Friday, February 24, 2012

On the Accuracy of Exponentials and Expositions

The following is a slightly edited version of my response to a Discussion on the Linkedin CPPE group, which is accessible to Members Only. It's written in the style of a journal reviewer. The original Discussion topic was based on a link to a blog-post. I've been asked to make my Linkedin review more widely available so, here tiz...

The blog-post Capacity Planning on a Cocktail Napkin is a really good example of a really bad explanation. There are so many things that are misleading, at best, and flat-out wrong, at worst, it's hard to know where to begin (or where to stop). Nevertheless, I'll try to keep it brief [I failed in that endeavor. — njg].

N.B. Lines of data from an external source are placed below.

(** Every call, returning or not: the advisory log line, then resampler
    calls for the first candidates, then an initial part of the inference
    sequence. *)
Lemma process_model_trace m p :
  exists k cs tail batch model,
    (coords p = Some cs \/ (coords p = None /\ cs = [])) /\
    events (_process_model env m p)
    = log_events p m
        ++ map (extract_event p (output_shape_for m p) m) (firstn k cs)
        ++ tail /\
    tail `prefix_of` inference_events (checkpoint_path p) model batch.
Proof.
  rewrite process_model_run. cbv zeta.
  assert (Hnil : forall l : list Event, [] `prefix_of` l)
    by (intros; apply prefix_nil).
  pose (m0 := mkModel V_Hiera3D 0 None "" false None false).
  destruct (chosen_model m p) as [model|].
  2:{ exists 0%nat, (default [] (coords p)), [], (Array []), m0.
      cbn [firstn map events snd]. rewrite !app_nil_r.
      destruct (coords p); auto. }
  destruct (coords p) as [cs|].
  2:{ exists 0%nat, [], [], (Array []), m0.
      cbn [firstn map events snd]. rewrite !app_nil_r. auto. }
  destruct (for_each_extract (output_shape_for m p) m p cs)
    as (_ & (k & Hk) & Hok).
  destruct (outcome (for_each _ cs p)) as [patches|e].
  2:{ exists k, cs, [], (Array []), m0. cbn [events snd].
      rewrite Hk, !app_nil_r. auto. }
  destruct (Hok patches eq_refl) as [Hev _]. rewrite Hev.
  destruct (np_array patches) as [batch|e].
  2:{ exists (length cs), cs, [], (Array []), m0. cbn [events snd].
      rewrite firstn_all, !app_nil_r. auto. }
  destruct (torch_load env (checkpoint_path p)) as [ckpt|e].
  2:{ exists (length cs), cs, [ToCuda batch; TorchLoad (checkpoint_path p)],
        batch, model.
      cbn [events snd]. rewrite firstn_all. split; [auto|]. split; [reflexivity|].
      eexists; reflexivity. }
  destruct (check_state_dict env model ckpt).
  { exists (length cs), cs,
      [ToCuda batch; TorchLoad (checkpoint_path p); LoadStateDict (arch model)],
      batch, model.
    cbn [events snd]. rewrite firstn_all. split; [auto|]. split; [reflexivity|].
    eexists; reflexivity. }
  exists (length cs), cs,
    (inference_events (checkpoint_path p) (eval (set_state_dict model ckpt))
                      batch),
    batch, (eval (set_state_dict model ckpt)).
  cbn [events snd]. rewrite firstn_all. split; [auto|]. split; reflexivity.
Qed.

(** The object after a call: unchanged, or with the chosen model reloaded
    and in evaluation mode. *)
Lemma process_model_final m p :
  final (_process_model env m p) = p \/
  exists model ckpt,
    chosen_model m p = Some model /\
    final (_process_model env m p)
    = with_model m (eval (set_state_dict model ckpt)) p.
Proof.
  rewrite process_model_run. cbv zeta.
  destruct (chosen_model m p) as [model|]; [|auto].
  destruct (coords p) as [cs|]; [|auto].
  destruct (outcome (for_each _ cs p)) as [patches|e]; [|auto].
  destruct (np_array patches) as [batch|e]; [|auto].
  destruct (torch_load env (checkpoint_path p)) as [ckpt|e]; [|auto].
  destruct (check_state_dict env model ckpt); [auto|].
  right. exists model, ckpt. auto.
Qed.

Lemma filter_call_events (f : Event -> bool) p sh m cs tail :
  (forall msg, f (LogInfo msg) = false) ->
  (forall c sh' vs w m', f (ExtractPatch c sh' vs w m') = false) ->
  List.filter f (log_events p m ++ map (extract_event p sh m) cs ++ tail)
  = List.filter f tail.
Proof.
  intros Hlog Hex. rewrite !List.filter_app.
  assert (List.filter f (log_events p m) = []) as ->
    by (unfold log_events; destruct (suppress_logs p); cbn;
        rewrite ?Hlog; reflexivity).
  assert (List.filter f (map (extract_event p sh m) cs) = []) as ->.
  { induction cs as [|c cs IH]; [reflexivity|].
    cbn. unfold extract_event at 1. rewrite Hex. exact IH. }
  reflexivity.
Qed.

Lemma predict_run p :
  predict env p =
  let r := _process_model env (mode p) p in
  (match outcome r with
   | Ok logits => Ok (tmap (sigmoid env) logits, logits)
   | Err e => Err e
   end, final r, events r).
Proof.
  unfold predict. rewrite bind_get, bind_run.
  destruct (_process_model env (mode p) p) as [[[l|e] s1] ev1];
    cbn; rewrite ?app_nil_r; reflexivity.
Qed.

End Pipeline.

(** ** The object over its lifetime *)

Section Lifetime.

Variable env : Env.
Variables mode_arg name : string.

Lemma constructed_init flag p :
  outcome (__init__ mode_arg flag name tt) = Ok p ->
  constructed mode_arg name p.
Proof.
  intros H. destruct (init_ok_inv _ _ _ _ H) as (m3 & m2 & -> & Hm).
  unfold constructed, chosen_model. cbn.
  destruct Hm as [(-> & -> & ->) | (-> & -> & [-> | ->])]; cbn;
    repeat split; eauto.
Qed.

Lemma constructed_submit rq p :
  constructed mode_arg name p -> constructed mode_arg name (submit rq p).
Proof. unfold constructed, chosen_model, submit. cbn. tauto. Qed.

Lemma constructed_with_model model p :
  constructed mode_arg name p -> on_cuda model = true ->
  constructed mode_arg name (with_model mode_arg model p).
Proof.
  unfold constructed, chosen_model, with_model, set_model, final.
  cbn [fst snd].
  intros (H1 & H2 & H3 & H4 & H5 & H6 & H7 & _) Hc.
  destruct (mode_arg =? "3D") eqn:E; cbn; repeat split; eauto.
Qed.

Lemma constructed_predict p :
  constructed mode_arg name p ->
  constructed mode_arg name (final (predict env p)).
Proof.
  intros H. rewrite predict_run. cbn [final fst snd].
  pose proof H as (_ & _ & _ & Hm & _ & _ & _ & model & Hc & Hcu).
  rewrite Hm.
  destruct (process_model_final env mode_arg p)
    as [-> | (model' & ckpt & Hc' & ->)]; [assumption|].
  apply constructed_with_model; [assumption|].
  rewrite Hc in Hc'. inversion Hc'; subst. exact Hcu.
Qed.

Lemma constructed_serve history :
  forall p, constructed mode_arg name p ->
            constructed mode_arg name (serve env p history).
Proof.
  induction history as [|rq rest IH]; intros p H; [exact H|].
  cbn [serve]. apply IH, constructed_predict, constructed_submit, H.
Qed.

(** The resampler calls of a request on a constructed object. *)
Lemma extraction_calls flag p history rq :
  outcome (__init__ mode_arg flag name tt) = Ok p ->
  let q := submit rq (serve env p history) in
  let call c :=
    ExtractPatch c (if mode_arg =? "3D" then [16; 64; 64]%Z
                    else [1; 64; 64]%Z)
                 (50 # 64, 50 # 64, 50 # 64)%Q true mode_arg in
  (exists k, List.filter is_extract (events (predict env q))
             = map call (firstn k (snd rq))) /\
  (forall r, outcome (predict env q) = Ok r ->
             List.filter is_extract (events (predict env q)) = map call (snd rq)).
Proof.
  intros Hinit q call.
  assert (Hq : constructed mode_arg name q)
    by (apply constructed_submit, constructed_serve,
          (constructed_init _ _ Hinit)).
  destruct Hq as (Hpx & Hmm & Hd & Hm & _).
  assert (Hcall : extract_event q (output_shape_for mode_arg q) mode_arg
                  = call).
  { unfold extract_event, output_shape_for, pitch, call.
    rewrite Hpx, Hmm, Hd. reflexivity. }
  assert (Hcs : coords q = Some (snd rq)) by reflexivity.
  assert (Hfilter : forall cs tail model batch,
             tail `prefix_of` inference_events (checkpoint_path q) model batch ->
             List.filter is_extract (log_events q mode_arg ++ map call cs ++ tail)
             = map call cs).
  { intros cs tail model batch [rest Hrest].
    rewrite !List.filter_app.
    assert (List.filter is_extract (log_events q mode_arg) = []) as ->
      by (unfold log_events; destruct (suppress_logs q); reflexivity).
    assert (List.filter is_extract tail = []) as ->.
    { assert (Hall : List.filter is_extract
                       (inference_events (checkpoint_path q) model batch) = [])
        by reflexivity.
      rewrite Hrest, List.filter_app in Hall.
      apply app_eq_nil in Hall. tauto. }
    cbn. rewrite app_nil_r.
    induction cs as [|c cs IH]; [reflexivity|]. cbn. f_equal. exact IH. }
  rewrite predict_run. cbn [outcome events fst snd]. rewrite Hm. split.
  - destruct (process_model_trace env mode_arg q)
      as (k & cs & tail & batch & model & Hc & -> & Hp).
    rewrite Hcall. exists k.
    destruct Hc as [Hc | [Hc _]]; rewrite Hcs in Hc; [|discriminate].
    inversion Hc; subst cs. eapply Hfilter, Hp.
  - intros r Hr.
    destruct (outcome (_process_model env mode_arg q)) as [logits|e] eqn:Hl;
      [|discriminate].
    destruct (process_model_ok env _ _ _ Hl)
      as (model & cs & patches & ckpt & _ & Hc & _ & _ & _ & _ & _ & -> & _).
    rewrite Hcs in Hc. inversion Hc; subst cs. rewrite Hcall.
    eapply Hfilter. exists []. rewrite app_nil_r. reflexivity.
Qed.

The author applies the equation:

\begin{equation} E = λ \end{equation}

Why? What is that equation? We don't know because the author does not say yet what all the symbols mean. It's all very well to impress people by slinging equations around, but it's more important to say what the equations actually mean. After all, the author might have chosen the wrong one.

Eventually, we learn that E stands for Erlangs; which is actually a teletraffic measure of capacity. The author possibly got it from here (or similar) which states, quite clearly, what the symbols mean, viz., "average call-holding time, h" and later, "...average holding time/service time, h". It is very important to understand that 'h' in eqn. (1) is a service time (I'll call it 'S' hereafter) that does not include buffering or wait time (W). The connection between the S and W metrics is the residence time (R) where:

\begin{equation} R = S + W \end{equation}

Why is this important? Because the author is using only S [or h in eqn. (1)], which is typically a shorter time than R in (2), and that means the author is possibly underestimating capacity.

Little's Law
Equation (1) is actually a version of Little's law which I can rewrite slightly as:

\begin{equation} ρ = λ S \end{equation}

In this definition, E corresponds to the utilization (ρ) of the server or switch. The more general case of Little's law, however, includes buffering time (W) and is therefore expressed in terms of R as:

\begin{equation} N = λ R \end{equation}

where N is the level of concurrency or requests in the entire system, not just the occupancy at the telephone switch or service process.

Little's law in eqn.(4) applied to this load average data tells us that the average number resident in the system during the 20 minute window (indicated by the width of the black box) is N = 3.845 processes. This result can be seen by adding up all the blocks belonging to the 20 brown columns (1-minute load average data) between 21:30 and 21:50. That total brown area is 3.845 and the equivalent rectangular area (Little's law) is obtained by making the black box 0.1923 units high—the average load during that period. Clearly, some columns are above the top of the black box and some are below. In this picture, the column heights correspond to the instantaneous number of processes in the system during each minute. We can also think of those heights as representing the instantaneous arrival rate during each minute. The average arrival rate is λ = 0.1923 processes per minute and R = 20 minutes. Hence, N = λ R, which yields N = 3.845 processes.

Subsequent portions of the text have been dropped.